TASK PROMPT = Every line of the following records that includes "text" should be copied.

[Stored data entries]
(** ** js-api-spec/utils.ts *)

Module Utils.
Import JS.

(** *** Data *)

Record SourceLocation := { loc_line : number }.

(** [sass.SourceSpan]: the code reads [span.url] and [span.start?.line]. *)
Record SourceSpan := {
  span_url : option URL;
  span_start : option SourceLocation
}.

(** [sass.Exception]. The two fields the matcher probes are read with [!],
    so an absent field and an empty string are told apart here. *)
Record Exception := {
  span : SourceSpan;
  sassMessage : option string;
  sassStack : option string;
  exn_toString : string
}.

(** A value of type [unknown] caught by [catch] or delivered by a rejected
    promise, with the text [`${thrown}`] gives. *)
Inductive Thrown :=
| SassException (e : Exception)
| NotSassException (text : string).

Definition thrown_toString (t : Thrown) : string :=
  match t with
  | SassException e => exn_toString e
  | NotSassException s => s
  end.

(** [url?: string | URL]. *)
Inductive UrlOption :=
| UrlString (s : string)
| UrlObject (u : URL).

Definition url_toString (u : UrlOption) : string :=
  match u with
  | UrlString s => s
  | UrlObject u => href u
  end.

(** [interface ToThrowSassExceptionOptions]. *)
Record ToThrowSassExceptionOptions := {
  line : option number;
  url : option UrlOption;
  noUrl : option bool
}.

(** The default [options = {}]. *)
Definition no_options : ToThrowSassExceptionOptions :=
  {| line := None; url := None; noUrl := None |}.

(** [interface SyncExpectationResult]; [message] is the text the thunk
    returns. *)
Record SyncExpectationResult := {
  pass : bool;
  message : string
}.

EXPECTED ANSWER =
    promise, with the text [`${thrown}`] gives. *)
| NotSassException (text : string).
(** [interface SyncExpectationResult]; [message] is the text the thunk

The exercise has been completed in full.